The domestic trading profits of companies rose from €52.3 billion in 2014 to €74.4 billion in 2015. This €22 billion increase roughly corresponds the increased outflow of net factor income. Profits before depreciation would be up by even more but a lot of that went against the fall in the value of the assets.
But even then the value on onshored assets can’t account for all of this. Most of the increase in investment can be attributed to research and development which in nominal terms rose from €9.6 billion in 2014 to €21.3 billion in 2015. It is likely that most of this increase is due to once-off purchases of intangible assets rather than ongoing expenditure on R&D.

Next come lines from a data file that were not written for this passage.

(* ===== verification/RetrievalTyping.v ===== *)
(** * Retrieval fills the columns it is bound to

    Annotations, exact vector ranking, lexical ranking and contexts: every row they make is of
    its columns' types; and the properties hydrated for them are of their fields' types. *)
From S2P Require Export PathTyping.
Local Open Scope Z_scope.

Lemma entity_value v ty : has_type ty v = true -> type_base ty = TEntity ->
  v = VNull \/ exists r, v = VEntity r.
Proof.
  intros Hv Ht. destruct (has_type_at _ _ _ Hv Ht) as [[-> _]|He]; [by left|]. destruct v; try done. eauto.
Qed.

(** ** Annotations *)

Section Annotations.
Context `{Clock, Layout, Unicode, UuidCrate}.
Variable annotation_lookup : RecordRefV2 -> exec (list RecordRefV2).
Hypothesis Hlookup : forall r, safe (annotation_lookup r) (fun _ => True).

Lemma annotation_checked_tolerable target a :
  match annotation_checked target a with Ok _ => True | Err e => tolerable e end.
Proof.
  unfold annotation_checked. destruct (record_ref_validate a); [|tolerates].
  destruct (_ || _); [tolerates|done].
Qed.
Lemma safe_annotations_of target seen :
  safe (annotations_of annotation_lookup target seen) (fun _ => True).
Proof.
  unfold annotations_of. apply safe_reserve. destruct (seen !! _); [by apply safe_ret|].
  eapply safe_bind; [apply Hlookup|]. intros matches _. apply safe_reserve.
  apply (safe_bind _ _ (fun _ => True)); [|intros; by apply safe_ret].
  apply safe_lift. induction matches as [|a matches IH]; [done|].
  rewrite try_for_cons. pose proof (annotation_checked_tolerable target a) as Ha.
  destruct (annotation_checked target a) as [[]|e]; [exact IH|exact Ha].
Qed.
Lemma safe_annotation_rows scope name target_index optional input : entity_at scope target_index ->
  rows_ok scope input ->
  safe (annotation_rows annotation_lookup target_index optional input)
    (rows_ok (scope ++ [{| co_name := name; co_ty := nullable TEntity optional |}])).
Proof.
  intros (c & Hc & Hty) Hi. set (columns := scope ++ _).
  eapply (safe_bind _ _ (fun acc => rows_ok columns acc.2)); [|by intros [] ?; apply safe_ret].
  apply safe_mfor; [constructor|]. intros [seen out] row Ho Hin. cbn [snd] in Ho.
  pose proof (proj1 (Forall_forall _ _) Hi row Hin) as Hrow. unfold annotation_row. apply safe_check.
  destruct (row_ok_lookup_l _ _ _ _ Hrow Hc) as (v & Hv & Htyv). rewrite Hv.
  eapply (safe_bind _ _ (fun x => x = v)); [by apply safe_lift|]. intros ? ->.
  apply (safe_bind _ _ (fun _ => True)).
  { destruct (entity_value _ _ Htyv Hty) as [->|[r ->]]; [by apply safe_ret|apply safe_annotations_of]. }
  intros [matches seen'] _. destruct matches as [|m matches].
  - destruct optional; [|by apply safe_ret].
    eapply safe_bind; [by apply (safe_push_with_value scope)|]. intros out' Ho'. by apply safe_ret.
  - eapply (safe_bind _ _ (rows_ok columns)); [|intros out' Ho'; by apply safe_ret].
    apply safe_mfor; [done|]. intros out' a Ho' _. apply (safe_push_with_value scope); try done.
    by apply nullable_ok.
Qed.
End Annotations.
Lemma base_written lines frontier seg s : ready s -> guarded (folding lines frontier) s ->
  segment_bytes SEG_KIND_BASE CODEC_LZ4 frontier frontier (zlen (checkpoint_frames lines frontier))
    (encode_frames (checkpoint_frames lines frontier)) = Some seg ->
  let s' := set_tmps (delete (BSeg frontier) (st_tmps s))
              (set_segs (<[BSeg frontier := seg]> (st_segs s)) s) in
  ready s' /\ guarded (folded frontier) s'.
Proof.
  intros Hr Hg Hseg s'.
  assert (guarded (folded frontier) (set_segs (<[BSeg frontier := seg]> (st_segs s)) s)) as Hf.
  { intros Hf. destruct (Hg Hf) as (_ & Ha & _). split; [exists seg; apply lookup_insert_eq|exact Ha]. }
  split; [|exact Hf]. apply (ready_stable (set_segs (<[BSeg frontier := seg]> (st_segs s)) s)).
  { apply moved_tmps. }
  apply (ready_folded frontier); [done|done|]. intros Hn nm b Hb.
  destruct (decide (nm = BSeg frontier)) as [->|Hne].
  - rewrite lookup_insert_eq in Hb. injection Hb as <-. destruct (Hg Hn) as (Hl & _ & Hok & Hrange).
    by exists lines.
  - rewrite lookup_insert_ne in Hb by done. destruct (Hr Hn) as [[log Hi] _]. by apply (inv_segs _ _ Hi).
Qed.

There may also be impacts from the aircraft leasing sector. Although the investment figures show a small decrease in investment in transport equipment in 2015, a balance-sheet effect may have resulted in increased aircraft assets being accounted for in Ireland. Gross value added in aircraft leasing may be high but depreciation of the asset would again consume a lot of this.
The CSO highlighted this and slide 6 of their presentation on the figures shows that Ireland’s gross capital stock rose by about €300 billion in 2015, from €750 billion to €1,050 billion. Even with today’s inflated figures this corresponds to an increase in the gross capital stock equivalent to 120 per cent of GDP in just one year. Investment in 2015 was equivalent to just over 20 per cent of GDP so these balance-sheet effects impacted the capital stock to the tune of almost 100 per cent of GDP.
The best we can do to strip out all of this madness is probably to look at net national income which excludes the provision for depreciation from all assets and accounts for net factor income from abroad.
Net National Income at Market Prices grew by 6.5 per cent in 2015 which is probably somewhere around where “the Irish economy” grew at in 2015 rather than the 26.3 per cent that “the economy in Ireland” grew by.